On July 12, Colorado enacted HB 1282, which creates the Colorado Nonbank Mortgage Servicers Act under Article 21 and provides additional consumer protections through the regulation of mortgage servicers. Under the act, a mortgage servicer does not include, among others: supervised financial organizations; certain regulated mortgage loan originators; a federal agency or department; a collection agency whose debt collection business involves collecting on defaulted mortgage loans; agencies, instrumentalities, or political subdivisions of the state; supervised lenders that do not service residential mortgages; servicers that service fewer than 5,000 residential mortgage loans annually; nonprofit organizations; government agencies; originators or servicers using a subservicer that does not act under their direction; and persons servicing loans held for sale. The act stipulates that on or after January 31, 2022, a person may not act as a mortgage servicer without providing notice to the administrator and paying the required fees within 30 days after it begins servicing in the state, and on or before January 31 annually thereafter. The act also outlines provisions related to renewal requirements, record retention, and compliance with federal laws and regulations.
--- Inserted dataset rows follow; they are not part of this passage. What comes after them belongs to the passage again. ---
(** * Payment reconciliation controller of donategifts

    A shallow embedding of [src/controller/paymentProvider.ts]
    (class [PaymentProviderController]) and the properties of its
    payment-completion pipeline.

    The controller is asynchronous JavaScript working on a database, a
    process-wide field ([lastWishcardDonation]) and three outbound message
    channels.  It is embedded as state passing: a handler is a function from
    the [World] (database and dedup slot) to its result, the next world and
    the list of effects it performed, in the order it performed them.

    One request is handled to its end before the next one starts; the
    interleaving of concurrent requests and the moment at which the wallet
    provider's callback fires are not modelled.  The repositories, the two
    provider SDKs, the messaging helper and the configuration are not in the
    controller's file: the repositories follow the interface the spec gives
    them, everything else is a parameter ([Env]). *)

From Stdlib Require Import String Ascii List ZArith Bool Lia.
From Stdlib Require Import PrimFloat SpecFloat FloatOps FloatAxioms Uint63.

Import ListNotations.

Local Open Scope string_scope.
Local Open Scope list_scope.

(** ** JavaScript values the controller handles *)

(** A value of type [string | undefined]: metadata keys, positions of a
    split reference string and request headers may all be absent. *)
Definition JsString := option string.

(** [`${v}`]: interpolation into a template literal. *)
Definition interpolate (v : JsString) : string :=
  match v with
  | Some s => s
  | None => "undefined"
  end.

(** Truthiness of a [string | undefined] value, as [if (v)] tests it. *)
Definition truthy (v : JsString) : bool :=
  match v with
  | Some s => negb (s =? "")
  | None => false
  end.

(** [a !== b] on [string | undefined] values. *)
Definition strictNeq (a b : JsString) : bool :=
  match a, b with
  | Some x, Some y => negb (x =? y)
  | None, None => false
  | _, _ => true
  end.

(** A thrown value: an [Error] object with its class name and message. *)
Record Error := mkError { errorName : string; message : string }.

(** [new Error(msg)] *)
Definition newError (msg : string) : Error :=
  {| errorName := "Error"; message := msg |}.

(** [`${error}`], i.e. [Error.prototype.toString]: the name alone when the
    message is empty, the message alone when the name is. *)
Definition errorToString (e : Error) : string :=
  if errorName e =? "" then message e
  else if message e =? "" then errorName e
  else errorName e ++ ": " ++ message e.

(** ** Domain records (the fields the controller reads) *)

Record User := mkUser
  { user_id : string; email : string; fName : string; lName : string }.

Record AgencyAddress := mkAddress
  { address1 : string; address2 : string; city : string;
    state : string; zipcode : string }.

Record Agency := mkAgency
  { agency_name : string;
    accountManager_email : string;
    agencyAddress : AgencyAddress }.

Record WishCard := mkWishCard
  { wishCard_id : string;
    status : string;
    belongsTo_id : string;
    childFirstName : string;
    wishItemName : string;
    wishItemPrice : float;
    wishItemURL : string }.

Record Donation := mkDonation
  { donationFrom : string;
    donationTo : string;
    donationCard : string;
    donationPrice : JsString }.

(** ** Outbound message payloads (lines 91-99, 106-114, 121-133) *)

Record ConfirmationEmail := mkConfirmationEmail
  { ce_email : string; ce_firstName : string; ce_lastName : string;
    ce_childName : string; ce_item : string; ce_price : float;
    ce_agency : JsString }.

Record AgencyEmail := mkAgencyEmail
  { ae_agencyName : string; ae_agencyEmail : string; ae_childName : string;
    ae_item : string; ae_price : float; ae_donationDate : string;
    ae_address : string }.

Record DiscordNotification := mkDiscord
  { dn_user : string; dn_service : string;
    dn_item : string; dn_url : string; dn_child : string;
    dn_amount : JsString; dn_userDonation : JsString }.

(** Parameters of [stripeClient.paymentIntents.create] (lines 156-167). *)
Record IntentMetadata := mkIntentMetadata
  { im_wishCardId : string;
    im_userId : string;
    im_agencyName : JsString;
    im_userDonation : JsString;
    im_amount : float }.

Record IntentParams := mkIntentParams
  { ip_amount : float;
    ip_currency : string;
    ip_receipt_email : JsString;
    ip_metadata : IntentMetadata }.

(** ** Effects *)

(** What a handler does to the outside, in program order. *)
Inductive Effect :=
| UpdateWishCard (id : string) (newStatus : string)
| CreateNewDonation (d : Donation)
| SendDonationConfirmationEmail (p : ConfirmationEmail)
| SendAgencyDonationEmail (p : AgencyEmail)
| SendDiscordDonationNotification (p : DiscordNotification)
| CreatePaymentIntent (p : IntentParams)
| LogInfo (msg : string)
| LogInfoError (e : Error)
| LogError (prefix : string) (e : Error).

(** The three notification channels. *)
Inductive Channel := PayerConfirmation | AgencyConfirmation | PublicAnnouncement.

Definition dispatchOf (e : Effect) : option Channel :=
  match e with
  | SendDonationConfirmationEmail _ => Some PayerConfirmation
  | SendAgencyDonationEmail _ => Some AgencyConfirmation
  | SendDiscordDonationNotification _ => Some PublicAnnouncement
  | _ => None
  end.

Definition isStatusUpdate (e : Effect) : bool :=
  match e with UpdateWishCard _ _ => true | _ => false end.

Definition isDonationRecord (e : Effect) : bool :=
  match e with CreateNewDonation _ => true | _ => false end.

Definition isDispatch (e : Effect) : bool :=
  match dispatchOf e with Some _ => true | None => false end.

(** Item-status updates, donation records and dispatches performed by a run. *)
Definition statusUpdates (t : list Effect) : nat :=
  length (filter isStatusUpdate t).

Definition donationRecords (t : list Effect) : nat :=
  length (filter isDonationRecord t).

Definition dispatches (t : list Effect) : list Channel :=
  flat_map (fun e => match dispatchOf e with Some c => [c] | None => [] end) t.

(** A run mutates nothing and notifies nobody. *)
Definition quiet (t : list Effect) : bool :=
  forallb (fun e => negb (isStatusUpdate e || isDonationRecord e || isDispatch e)) t.

(** ** The world: database and the controller's dedup slot *)

Record Db := mkDb
  { users : list User;
    wishCards : list WishCard;
    agencies : list Agency;
    donations : list Donation }.

Record World := mkWorld
  { db : Db;
    lastWishcardDonation : JsString }.

(** The constructor's [this.lastWishcardDonation = ''] (line 48). *)
Definition initialWorld (d : Db) : World :=
  {| db := d; lastWishcardDonation := Some "" |}.

(** ** The monad of handlers: state, exceptions, effect log *)

Record Outcome (A : Type) := mkOutcome
  { value : Error + A;
    final : World;
    emitted : list Effect }.

Arguments mkOutcome {A} _ _ _.
Arguments value {A} _.
Arguments final {A} _.
Arguments emitted {A} _.

Definition M (A : Type) : Type := World -> Outcome A.

Definition ret {A} (a : A) : M A :=
  fun w => mkOutcome (inr a) w [].

Definition throw {A} (e : Error) : M A :=
  fun w => mkOutcome (inl e) w [].

Definition bind {A B} (m : M A) (k : A -> M B) : M B :=
  fun w =>
    let o := m w in
    match value o with
    | inl e => mkOutcome (inl e) (final o) (emitted o)
    | inr a =>
        let o' := k a (final o) in
        mkOutcome (value o') (final o') (emitted o ++ emitted o')
    end.

(** [try { m } catch (error) { h error }] *)
Definition tryCatch {A} (m : M A) (h : Error -> M A) : M A :=
  fun w =>
    let o := m w in
    match value o with
    | inl e =>
        let o' := h e (final o) in
        mkOutcome (value o') (final o') (emitted o ++ emitted o')
    | inr a => o
    end.

Definition emit (e : Effect) : M unit :=
  fun w => mkOutcome (inr tt) w [e].

Declare Scope handler_scope.
Delimit Scope handler_scope with handler.
Notation "x <- m ;; k" := (bind m (fun x => k))
  (at level 61, m at next level, right associativity) : handler_scope.

Notation "m ;; k" := (bind m (fun _ => k))
  (at level 61, right associativity) : handler_scope.

Local Open Scope handler_scope.

(** ** Repositories *)

(** Modelled from the spec: the repositories ([UserRepository],
    [WishCardRepository], [AgencyRepository], [DonationRepository]) are not
    in the controller's file.  The spec gives the Entity Repository as
    [getByExternalId(id) -> Entity | NotFound], [updateStatus(id, status)]
    and [create(record) -> record]; a lookup with an absent key finds
    nothing. *)
Definition lookupUser (id : JsString) (d : Db) : option User :=
  match id with
  | Some i => find (fun u => user_id u =? i) (users d)
  | None => None
  end.

Definition lookupWishCard (id : JsString) (d : Db) : option WishCard :=
  match id with
  | Some i => find (fun c => wishCard_id c =? i) (wishCards d)
  | None => None
  end.

Definition lookupAgency (name : JsString) (d : Db) : option Agency :=
  match name with
  | Some n => find (fun a => agency_name a =? n) (agencies d)
  | None => None
  end.

Definition getUserByObjectId (id : JsString) : M (option User) :=
  fun w => mkOutcome (inr (lookupUser id (db w))) w [].

Definition getWishCardByObjectId (id : JsString) : M (option WishCard) :=
  fun w => mkOutcome (inr (lookupWishCard id (db w))) w [].

Definition getAgencyByName (name : JsString) : M (option Agency) :=
  fun w => mkOutcome (inr (lookupAgency name (db w))) w [].

Definition setStatus (newStatus : string) (c : WishCard) : WishCard :=
  {| wishCard_id := wishCard_id c;
     status := newStatus;
     belongsTo_id := belongsTo_id c;
     childFirstName := childFirstName c;
     wishItemName := wishItemName c;
     wishItemPrice := wishItemPrice c;
     wishItemURL := wishItemURL c |}.

Definition updateStatusIn (id newStatus : string) (d : Db) : Db :=
  {| users := users d;
     wishCards :=
       map (fun c => if wishCard_id c =? id then setStatus newStatus c else c)
           (wishCards d);
     agencies := agencies d;
     donations := donations d |}.

Definition insertDonation (r : Donation) (d : Db) : Db :=
  {| users := users d;
     wishCards := wishCards d;
     agencies := agencies d;
     donations := donations d ++ [r] |}.

Definition updateWishCardByObjectId (id newStatus : string) : M unit :=
  fun w =>
    mkOutcome (inr tt)
      {| db := updateStatusIn id newStatus (db w);
         lastWishcardDonation := lastWishcardDonation w |}
      [UpdateWishCard id newStatus].

Definition createNewDonation (r : Donation) : M unit :=
  fun w =>
    mkOutcome (inr tt)
      {| db := insertDonation r (db w);
         lastWishcardDonation := lastWishcardDonation w |}
      [CreateNewDonation r].

(** ** JavaScript built-ins the controller calls *)

(** [String.prototype.split] with a one-character separator. *)
Fixpoint split (sep : ascii) (s : string) : list string :=
  match s with
  | EmptyString => [EmptyString]
  | String c rest =>
      if Ascii.eqb c sep then EmptyString :: split sep rest
      else
        match split sep rest with
        | piece :: pieces => String c piece :: pieces
        | [] => [String c EmptyString]
        end
  end.

(** [data[i]] on an array of strings: [undefined] past the end. *)
Definition index (data : list string) (i : nat) : JsString := nth_error data i.

Definition isDigit (c : ascii) : bool :=
  let n := nat_of_ascii c in ((48 <=? n) && (n <=? 57))%nat.

Definition digitValue (c : ascii) : Z := Z.of_nat (nat_of_ascii c) - 48.

(** White space and line terminators among the characters below 256 (a
    string here stands for a JavaScript string of such characters). *)
Definition isWhiteSpace (c : ascii) : bool :=
  let n := nat_of_ascii c in
  ((n =? 32) || ((9 <=? n) && (n <=? 13)) || (n =? 160))%nat.

Fixpoint skipWhiteSpace (s : string) : string :=
  match s with
  | String c rest => if isWhiteSpace c then skipWhiteSpace rest else s
  | EmptyString => s
  end.

(** Reads a run of digits onto [acc]; returns the number read, how many
    digits it had and the rest of the string. *)
Fixpoint readDigits (s : string) (acc : Z) (n : nat) : Z * nat * string :=
  match s with
  | String c rest =>
      if isDigit c then readDigits rest (10 * acc + digitValue c) (S n)
      else (acc, n, s)
  | EmptyString => (acc, n, s)
  end.
(** ** [writeStr] and [readStr] together *)

(** The loop of [readStr] over bytes that hold no null, followed by a
    null byte or by the end of the fuel. *)
Lemma readStr_loop_text (codes pre post : list Z) (fuel : nat) :
  Forall (fun b => b <> 0) codes ->
  (List.length codes <= fuel)%nat ->
  readStr_loop fuel (pre ++ codes ++ 0 :: post) (len pre) = text_of_bytes codes.
Proof.
  revert pre fuel. induction codes as [|c cs IH]; intros pre fuel Hnz Hf.
  - destruct fuel as [|fuel]; [reflexivity|].
    cbn [readStr_loop app]. now rewrite typed_get_middle.
  - destruct fuel as [|fuel]; [simpl in Hf; lia|].
    inversion Hnz as [|? ? Hc Hcs]; subst.
    cbn [readStr_loop]. change ((c :: cs) ++ 0 :: post) with (c :: cs ++ 0 :: post).
    rewrite typed_get_middle.
    replace (len pre + 1) with (len (pre ++ [c])) by (rewrite len_app; reflexivity).
    replace (pre ++ c :: cs ++ 0 :: post) with ((pre ++ [c]) ++ cs ++ 0 :: post)
      by (rewrite <- app_assoc; reflexivity).
    rewrite IH by (simpl in Hf; assumption || lia).
    destruct c; [contradiction| |]; reflexivity.
Qed.

Lemma until_null_split (codes post : list Z) :
  exists tail, codes ++ 0 :: post = until_null codes ++ 0 :: tail.
Proof.
  induction codes as [|c cs [tail IH]]; [now exists post|].
  cbn [until_null app]. destruct (Z.eqb_spec c 0) as [->|Hc].
  - now exists (cs ++ 0 :: post).
  - exists tail. cbn [app]. now rewrite IH.
Qed.

Lemma until_null_nonzero (codes : list Z) : Forall (fun b => b <> 0) (until_null codes).
Proof.
  induction codes as [|c cs IH]; [constructor|].
  cbn [until_null]. destruct (Z.eqb_spec c 0); [constructor|now constructor].
Qed.

Lemma until_null_length (codes : list Z) :
  (List.length (until_null codes) <= List.length codes)%nat.
Proof.
  induction codes as [|c cs IH]; [simpl; lia|].
  cbn [until_null]. destruct (c =? 0); simpl; lia.
Qed.
(** C5. For every message-matches hook built by
    [add_message_matches_hook] from a callable and a pattern that
    compiles, and every message with a text body: when invoked, the hook
    calls the user's function once per match of the pattern, in the
    order in which [finditer] yields them (left to right,
    non-overlapping), with the groups of the match, except that with
    [multiple = false] it stops after the first match; it returns true
    exactly when there is at least one match.  In particular, on the
    text "cat cat cat" with the pattern cat, [multiple = false] gives
    exactly one call, [multiple = true] gives exactly three, and both
    hooks return true. *)
Theorem matches_hook :
  (forall (W : Type) (re : Re) (bot : Bot W) (self : Component)
          (func : Callable) (regex : string) (flags : Z) (multiple : bool)
          (compiled : pattern re) (chat : Chat) (t : string) (d : Q) (w : W),
      compile re regex flags = Some compiled ->
      let message := {| text := Some t; date := d |} in
      let results := finditer re compiled t in
      let hook := Processor func regex flags multiple in
      exists self' run,
        add_message_matches_hook (Fn func) regex flags multiple self = (self', None) /\
        __processors self' = (__processors self ++ [hook])%list /\
        body re hook = Some run /\
        run bot chat message w
        = Returned (Some match results with [] => false | _ => true end)
            (fold_left
               (fun w result =>
                  snd (_call bot func
                         [AChat chat; AMessage message; AGroups (groups result)] w))
               (if multiple then results else firstn 1 results) w)) /\
  (let f := Def "on_cat" 0 in
   let chat := {| chat_id := 1 |} in
   let message := {| text := Some "cat cat cat"; date := 0%Q |} in
   let once := (f, [AChat chat; AMessage message; AGroups []]) in
   processor literal f "cat" 0 false (recording commands_re) chat message []
   = Returned (Some true) [once] /\
   processor literal f "cat" 0 true (recording commands_re) chat message []
   = Returned (Some true) [once; once; once]).
Proof.
  split.
  - intros W re bot self func regex flags multiple compiled chat t d w Hc.
    cbv zeta. do 2 eexists. split; [reflexivity|]. split; [reflexivity|].
    split; [reflexivity|]. now apply processor_calls.
  - cbv zeta. split; reflexivity.
Qed.

(** C5, at the text "cat cat cat" and the pattern cat, all matches. *)
Lemma matches_hook_witness :
  let f := Def "on_cat" 0 in
  let message := {| text := Some "cat cat cat"; date := 0%Q |} in
  let hook := Processor f "cat" 0 true in
  exists self' run,
    add_message_matches_hook (Fn f) "cat" 0 true (__init__ "Component" None None)
    = (self', None) /\
    __processors self' = [hook] /\
    body literal hook = Some run /\
    run (recording commands_re) {| chat_id := 1 |} message []
    = Returned (Some true)
        (fold_left
           (fun w result =>
              (w ++ [(f, [AChat {| chat_id := 1 |}; AMessage message;
                          AGroups (groups result)])])%list)
           (occurrences "cat" 0 0 "cat cat cat") []).
Proof.
  exact (proj1 matches_hook Calls literal (recording commands_re)
           (__init__ "Component" None None) (Def "on_cat" 0) "cat" 0%Z true
           "cat" {| chat_id := 1 |} "cat cat cat" 0%Q [] eq_refl).
Defined.

(** ** Command hooks *)

Lemma slice_from_1 {A : Type} (l : list A) : Py.slice_from l 1 = tl l.
Proof.
  destruct l as [|a l]; [reflexivity|].
  unfold Py.slice_from, Py.clamp. rewrite PyFacts.len_cons.
  pose proof (PyFacts.len_nonneg l).
  replace (1 <? 0)%Z with false by reflexivity.
  rewrite Z.min_r by lia. reflexivity.
Qed.
(** C5 on frame 0 of the toy original-rate buffer, with the first-pass
    peak 11. *)
Lemma C5_toy_frame_witness :
  (forall p,
      peak_ok 15 p = false <-> (p <= 3 \/ p >= 16 - 0 - 4)%Z)
  /\ _get_correlations_for_input_lags toy_original 0 [[(11%Z, 1)]] 15
       (toy_raptparams, toy_second_geometry)
     = _get_correlations_for_input_lags toy_original 0
         (map (filter (fun h : hypothesis => peak_ok 15 (fst h))) [[(11%Z, 1)]]) 15
         (toy_raptparams, toy_second_geometry)
  /\ exists candidates max_correlation_val,
       _get_correlations_for_input_lags toy_original 0 [[(11%Z, 1)]] 15
         (toy_raptparams, toy_second_geometry)
       = Ok (candidates, max_correlation_val)
       /\ forall p v k,
            In (p, v) [(11%Z, 1)] -> peak_ok 15 p = true ->
            (p - 3 <= k <= p + 3)%Z ->
            if past_end toy_original 0 k (toy_raptparams, toy_second_geometry)
            then nth (Z.to_nat k) candidates 0 = 0
            else _get_correlation toy_original 0 k
                   (toy_raptparams, toy_second_geometry) false
                 = Ok (nth (Z.to_nat k) candidates 0)
                 /\ nth (Z.to_nat k) candidates 0
                    = NCCF.theta toy_original 0 4 k 10000 false.
Proof.
  apply (C5_second_pass_neighbourhood toy_original toy_raptparams toy_second_geometry
           0 [[(11%Z, 1)]] [(11%Z, 1)]).
  - reflexivity.
  - discriminate.
  - cbn. lra.
  - reflexivity.
Defined.

(** C5, as stated, fails at the upper bound: with [K = 16] and [k_min = 0]
    the lag 12 is below [(K - k_min) - 3 = 13], but it is rejected, and no
    correlation is computed around it. *)
Lemma C5_upper_bound_counterexample :
  ~ (12 <= 3 \/ 12 >= (16 - 0) - 3)%Z
  /\ peak_ok (16 - 1 - 0) 12 = false
  /\ _get_correlations_for_input_lags toy_original 0 [[(12%Z, 1)]] (16 - 1 - 0)
       (toy_raptparams, toy_second_geometry)
     = Ok (py_repeat 0 15, 0).
Proof.
  split; [lia|]. split; reflexivity.
Qed.

(** ** Order and size of the candidates of a frame *)

Lemma strongly_sorted_filter {A : Type} (R : A -> A -> Prop) (f : A -> bool)
    (l : list A) :
  StronglySorted R l -> StronglySorted R (filter f l).
Proof.
  induction 1 as [|x l Hl IH Hx]; cbn; [constructor|].
  destruct (f x); [|assumption].
  constructor; [assumption|].
  apply Forall_forall. intros y Hy. apply filter_In in Hy as [Hy _].
  revert y Hy. now apply Forall_forall.
Qed.

Lemma strongly_sorted_map {A B : Type} (R : A -> A -> Prop) (S : B -> B -> Prop)
    (g : A -> B) (l : list A) :
  (forall x y, R x y -> S (g x) (g y)) ->
  StronglySorted R l -> StronglySorted S (map g l).
Proof.
  intros Hg. induction 1 as [|x l Hl IH Hx]; cbn; constructor; [assumption|].
  apply Forall_forall. intros y Hy. apply in_map_iff in Hy as (z & <- & Hz).
  apply Hg. revert z Hz. now apply Forall_forall.
Qed.

(** The indices of an enumeration increase. *)
Lemma enumerate_from_sorted {A : Type} (l : list A) (start : nat) :
  StronglySorted (fun x y : Z * A => (fst x < fst y)%Z)
    (combine (map Z.of_nat (seq start (length l))) l).
Proof.
  revert start. induction l as [|v l IH]; intros start; cbn [length seq map combine];
    constructor; [apply IH|].
  apply Forall_forall. intros [k w] Hk. cbn [fst].
  apply (enumerate_from_in l (S start) k w w) in Hk. lia.
Qed.

Lemma marked_second_pass_sorted (lag_results : lag_results_t) (params : params_t)
    (marked : list hypothesis) :
  marked_candidates lag_results params false = Ok marked ->
  StronglySorted Z.lt (map fst marked).
Proof.
  rewrite marked_second_pass. intros H. inversion H; subst. clear H.
  rewrite map_map.
  apply (strongly_sorted_map (fun x y : Z * R => (fst x < fst y)%Z)).
  - intros x y Hxy. unfold second_pass_candidate. cbn [fst]. lia.
  - apply strongly_sorted_filter. apply (enumerate_from_sorted (fst lag_results) 0).
Qed.

(** *** The two sorts *)

Lemma insert_by_corr_desc_perm (x : hypothesis) (l : list hypothesis) :
  Permutation (insert_by_corr_desc x l) (x :: l).
Proof.
  induction l as [|y l IH]; cbn; [reflexivity|].
  destruct (Rgeb (snd x) (snd y)); [reflexivity|].
  rewrite IH. apply perm_swap.
Qed.

Lemma sort_by_corr_desc_perm (l : list hypothesis) :
  Permutation (sort_by_corr_desc l) l.
Proof.
  induction l as [|x l IH]; cbn; [reflexivity|].
  rewrite insert_by_corr_desc_perm. now constructor.
Qed.

Lemma insert_by_lag_perm (x : hypothesis) (l : list hypothesis) :
  Permutation (insert_by_lag x l) (x :: l).
Proof.
  induction l as [|y l IH]; cbn; [reflexivity|].
  destruct (fst x <=? fst y)%Z; [reflexivity|].
  rewrite IH. apply perm_swap.
Qed.

Lemma sort_by_lag_perm (l : list hypothesis) : Permutation (sort_by_lag l) l.
Proof.
  induction l as [|x l IH]; cbn; [reflexivity|].
  rewrite insert_by_lag_perm. now constructor.
Qed.

Lemma insert_by_lag_sorted (x : hypothesis) (l : list hypothesis) :
  StronglySorted Z.le (map fst l) -> StronglySorted Z.le (map fst (insert_by_lag x l)).
Proof.
  induction l as [|y l IH]; intros Hl; cbn [insert_by_lag map].
  - repeat constructor.
  - inversion Hl as [|? ? Hl' Hy]; subst.
    destruct (Z.leb_spec (fst x) (fst y)) as [Hxy|Hxy]; cbn [map].
    + constructor; [assumption|]. constructor; [assumption|].
      eapply Forall_impl; [|exact Hy]. intros z Hz. cbn beta in Hz. lia.
    + constructor; [now apply IH|].
      apply Forall_forall. intros z Hz.
      apply in_map_iff in Hz as (h & <- & Hh).
      apply (Permutation_in _ (insert_by_lag_perm x l)) in Hh.
      destruct Hh as [<-|Hh]; [lia|].
      rewrite Forall_forall in Hy. apply Hy. now apply in_map.
Qed.

Lemma sort_by_lag_sorted (l : list hypothesis) :
  StronglySorted Z.le (map fst (sort_by_lag l)).
Proof.
  induction l as [|x l IH]; cbn; [constructor|]. now apply insert_by_lag_sorted.
Qed.

(** An ascending list without repetition ascends strictly. *)
Lemma sorted_nodup_strict (l : list Z) :
  StronglySorted Z.le l -> NoDup l -> StronglySorted Z.lt l.
Proof.
  induction 1 as [|x l Hl IH Hx]; intros Hnd; [constructor|].
  inversion Hnd as [|? ? Hnotin Hnd']; subst.
  constructor; [now apply IH|].
  apply Forall_forall. intros y Hy.
  rewrite Forall_forall in Hx. specialize (Hx y Hy).
  assert (x <> y) by (intros ->; contradiction). lia.
Qed.

Lemma strict_sorted_nodup (l : list Z) : StronglySorted Z.lt l -> NoDup l.
Proof.
  induction 1 as [|x l Hl IH Hx]; constructor; [|assumption].
  intros Hin. rewrite Forall_forall in Hx. specialize (Hx x Hin). lia.
Qed.

Lemma in_firstn {A : Type} (n : nat) (l : list A) (x : A) :
  In x (firstn n l) -> In x l.
Proof.
  revert n. induction l as [|y l IH]; intros [|n]; cbn; try tauto.
  intros [H|H]; [now left | right; eauto].
Qed.

Lemma nodup_firstn {A : Type} (n : nat) (l : list A) : NoDup l -> NoDup (firstn n l).
Proof.
  revert n. induction l as [|x l IH]; intros [|n] H; cbn; try constructor.
  - inversion H; subst. intros Hin. apply in_firstn in Hin. contradiction.
  - inversion H; subst. now apply IH.
Qed.

Lemma py_slice_prefix {A : Type} (l : list A) (k : Z) :
  (0 <= k)%Z -> py_slice l 0 k = firstn (Z.to_nat k) l.
Proof.
  intros Hk. unfold py_slice, slice_bound.
  change (0 <? 0)%Z with false. replace (k <? 0)%Z with false by lia.
  assert (Hlen : (0 <= py_len l)%Z) by (unfold py_len; lia).
  rewrite (Z.min_l 0) by assumption.
  cbn [Z.to_nat skipn]. rewrite Z.sub_0_r.
  destruct (Z.le_ge_cases k (py_len l)) as [H|H].
  - now rewrite Z.min_l by assumption.
  - rewrite Z.min_r by lia. unfold py_len in *. rewrite Nat2Z.id.
    rewrite !firstn_all2; auto; lia.
Qed.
Under specified administrator powers and duties, the administrator is allowed to bring an enforcement action against a mortgage servicer, seek restitution and civil money penalties, and request an injunction. While the act provides a four-year statute of limitations, an additional one-year extension may be granted if it is proven that a mortgage servicer engaged in calculated conduct to delay commencement of the action. The act, however, does not create a private right of action or “affect any remedy that a borrower may have pursuant to law other than this Article 21.”